* **Required action**: Each line of the listing where the string "rewrite" appears is to be identified and copied.

* **Given entries**:
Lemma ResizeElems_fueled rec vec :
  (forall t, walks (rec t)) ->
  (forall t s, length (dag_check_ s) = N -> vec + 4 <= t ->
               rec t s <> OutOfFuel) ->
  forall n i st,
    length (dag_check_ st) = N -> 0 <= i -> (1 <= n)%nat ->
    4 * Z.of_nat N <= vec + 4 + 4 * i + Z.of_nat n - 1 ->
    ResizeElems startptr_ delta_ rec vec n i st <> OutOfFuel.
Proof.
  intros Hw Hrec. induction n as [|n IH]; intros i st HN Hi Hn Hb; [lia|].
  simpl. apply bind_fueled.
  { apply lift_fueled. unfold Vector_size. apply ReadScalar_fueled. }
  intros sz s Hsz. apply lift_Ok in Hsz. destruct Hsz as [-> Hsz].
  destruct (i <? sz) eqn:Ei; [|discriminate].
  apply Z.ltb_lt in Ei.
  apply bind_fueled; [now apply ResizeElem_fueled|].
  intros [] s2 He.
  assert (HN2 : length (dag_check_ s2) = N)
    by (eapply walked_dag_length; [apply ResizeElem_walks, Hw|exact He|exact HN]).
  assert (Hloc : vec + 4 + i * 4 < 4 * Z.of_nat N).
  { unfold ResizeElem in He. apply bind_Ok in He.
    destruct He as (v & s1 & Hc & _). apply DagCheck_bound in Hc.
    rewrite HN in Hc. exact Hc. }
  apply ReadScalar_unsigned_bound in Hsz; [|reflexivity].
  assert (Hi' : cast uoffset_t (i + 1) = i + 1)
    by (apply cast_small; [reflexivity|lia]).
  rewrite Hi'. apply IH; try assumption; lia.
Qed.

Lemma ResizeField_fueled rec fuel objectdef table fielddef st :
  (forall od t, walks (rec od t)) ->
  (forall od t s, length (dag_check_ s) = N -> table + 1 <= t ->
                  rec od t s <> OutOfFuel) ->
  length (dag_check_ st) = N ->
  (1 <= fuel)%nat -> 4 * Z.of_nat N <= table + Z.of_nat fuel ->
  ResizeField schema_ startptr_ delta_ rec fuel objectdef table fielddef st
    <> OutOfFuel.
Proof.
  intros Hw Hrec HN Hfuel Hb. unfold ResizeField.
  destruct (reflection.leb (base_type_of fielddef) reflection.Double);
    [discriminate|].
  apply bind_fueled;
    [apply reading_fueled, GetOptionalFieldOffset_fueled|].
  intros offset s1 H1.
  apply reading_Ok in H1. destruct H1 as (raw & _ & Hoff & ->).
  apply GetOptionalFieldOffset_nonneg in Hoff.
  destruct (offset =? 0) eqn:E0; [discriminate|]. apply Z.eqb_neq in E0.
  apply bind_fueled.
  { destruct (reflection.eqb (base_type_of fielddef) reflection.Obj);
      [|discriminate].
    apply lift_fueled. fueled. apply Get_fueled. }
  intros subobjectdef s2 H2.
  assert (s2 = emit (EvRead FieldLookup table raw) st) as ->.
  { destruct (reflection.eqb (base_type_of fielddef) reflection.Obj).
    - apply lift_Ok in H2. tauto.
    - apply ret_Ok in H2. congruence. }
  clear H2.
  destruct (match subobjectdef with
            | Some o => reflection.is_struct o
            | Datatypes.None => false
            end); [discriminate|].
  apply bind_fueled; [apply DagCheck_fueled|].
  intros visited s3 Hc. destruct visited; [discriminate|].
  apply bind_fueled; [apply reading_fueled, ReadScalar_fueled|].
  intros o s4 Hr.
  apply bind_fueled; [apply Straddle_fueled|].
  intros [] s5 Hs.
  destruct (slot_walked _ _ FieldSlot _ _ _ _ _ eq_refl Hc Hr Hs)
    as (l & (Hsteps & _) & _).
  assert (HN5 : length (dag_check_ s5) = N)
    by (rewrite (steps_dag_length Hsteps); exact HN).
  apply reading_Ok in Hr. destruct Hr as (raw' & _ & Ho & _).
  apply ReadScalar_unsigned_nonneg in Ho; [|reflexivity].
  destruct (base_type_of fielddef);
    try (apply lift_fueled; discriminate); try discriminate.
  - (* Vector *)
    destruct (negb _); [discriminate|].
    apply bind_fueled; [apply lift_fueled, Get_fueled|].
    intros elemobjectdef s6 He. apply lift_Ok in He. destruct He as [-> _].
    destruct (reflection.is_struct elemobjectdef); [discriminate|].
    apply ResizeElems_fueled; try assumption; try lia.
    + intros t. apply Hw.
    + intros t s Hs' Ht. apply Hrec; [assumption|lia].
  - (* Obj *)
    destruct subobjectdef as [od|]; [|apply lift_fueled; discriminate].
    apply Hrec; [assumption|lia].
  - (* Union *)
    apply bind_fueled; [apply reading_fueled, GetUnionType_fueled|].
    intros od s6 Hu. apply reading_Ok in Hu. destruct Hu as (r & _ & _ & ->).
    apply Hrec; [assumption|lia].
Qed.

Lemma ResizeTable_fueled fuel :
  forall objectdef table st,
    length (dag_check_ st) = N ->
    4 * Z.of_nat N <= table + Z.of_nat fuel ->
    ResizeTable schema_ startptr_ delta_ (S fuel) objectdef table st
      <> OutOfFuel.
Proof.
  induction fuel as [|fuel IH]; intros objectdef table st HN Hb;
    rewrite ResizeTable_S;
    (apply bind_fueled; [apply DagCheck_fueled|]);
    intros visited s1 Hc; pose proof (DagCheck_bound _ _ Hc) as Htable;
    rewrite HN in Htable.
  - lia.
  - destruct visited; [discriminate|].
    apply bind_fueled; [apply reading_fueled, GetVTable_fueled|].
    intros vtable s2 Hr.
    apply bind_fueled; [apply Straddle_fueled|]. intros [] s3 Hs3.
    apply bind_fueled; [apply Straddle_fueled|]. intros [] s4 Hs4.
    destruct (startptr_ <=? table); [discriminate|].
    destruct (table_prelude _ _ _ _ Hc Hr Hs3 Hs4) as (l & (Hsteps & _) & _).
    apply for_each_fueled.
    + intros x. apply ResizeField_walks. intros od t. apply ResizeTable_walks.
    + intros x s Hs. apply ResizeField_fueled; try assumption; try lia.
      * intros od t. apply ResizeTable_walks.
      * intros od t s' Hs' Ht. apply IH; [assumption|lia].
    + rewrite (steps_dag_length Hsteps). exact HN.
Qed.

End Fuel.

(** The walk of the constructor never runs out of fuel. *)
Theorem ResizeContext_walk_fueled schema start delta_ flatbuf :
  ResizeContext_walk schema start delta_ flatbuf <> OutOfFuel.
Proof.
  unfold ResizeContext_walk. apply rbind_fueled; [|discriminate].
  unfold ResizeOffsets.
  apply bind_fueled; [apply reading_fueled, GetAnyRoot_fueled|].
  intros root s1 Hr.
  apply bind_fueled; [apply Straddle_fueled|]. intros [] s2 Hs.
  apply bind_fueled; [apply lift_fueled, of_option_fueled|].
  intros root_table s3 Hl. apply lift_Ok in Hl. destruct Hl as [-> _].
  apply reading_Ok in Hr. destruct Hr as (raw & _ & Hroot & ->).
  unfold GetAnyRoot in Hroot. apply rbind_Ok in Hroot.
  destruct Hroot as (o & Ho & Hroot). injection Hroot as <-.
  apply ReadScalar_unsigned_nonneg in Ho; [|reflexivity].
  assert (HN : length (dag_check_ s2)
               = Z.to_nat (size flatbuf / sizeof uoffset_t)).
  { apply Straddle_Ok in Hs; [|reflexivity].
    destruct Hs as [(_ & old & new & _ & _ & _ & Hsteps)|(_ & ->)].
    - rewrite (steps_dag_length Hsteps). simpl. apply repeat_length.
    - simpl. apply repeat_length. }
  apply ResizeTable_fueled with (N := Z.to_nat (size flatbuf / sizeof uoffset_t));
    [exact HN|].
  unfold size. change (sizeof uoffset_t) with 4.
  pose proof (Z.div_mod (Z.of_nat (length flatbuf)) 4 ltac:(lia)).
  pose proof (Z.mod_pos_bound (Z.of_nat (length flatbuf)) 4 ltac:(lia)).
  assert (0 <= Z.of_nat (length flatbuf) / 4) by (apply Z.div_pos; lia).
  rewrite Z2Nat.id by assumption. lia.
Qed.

* **Your solution**:
    rewrite HN in Hc. exact Hc. }
  rewrite Hi'. apply IH; try assumption; lia.
    by (rewrite (steps_dag_length Hsteps); exact HN).
    rewrite ResizeTable_S;
    rewrite HN in Htable.
    + rewrite (steps_dag_length Hsteps). exact HN.
    - rewrite (steps_dag_length Hsteps). simpl. apply repeat_length.
  rewrite Z2Nat.id by assumption. lia.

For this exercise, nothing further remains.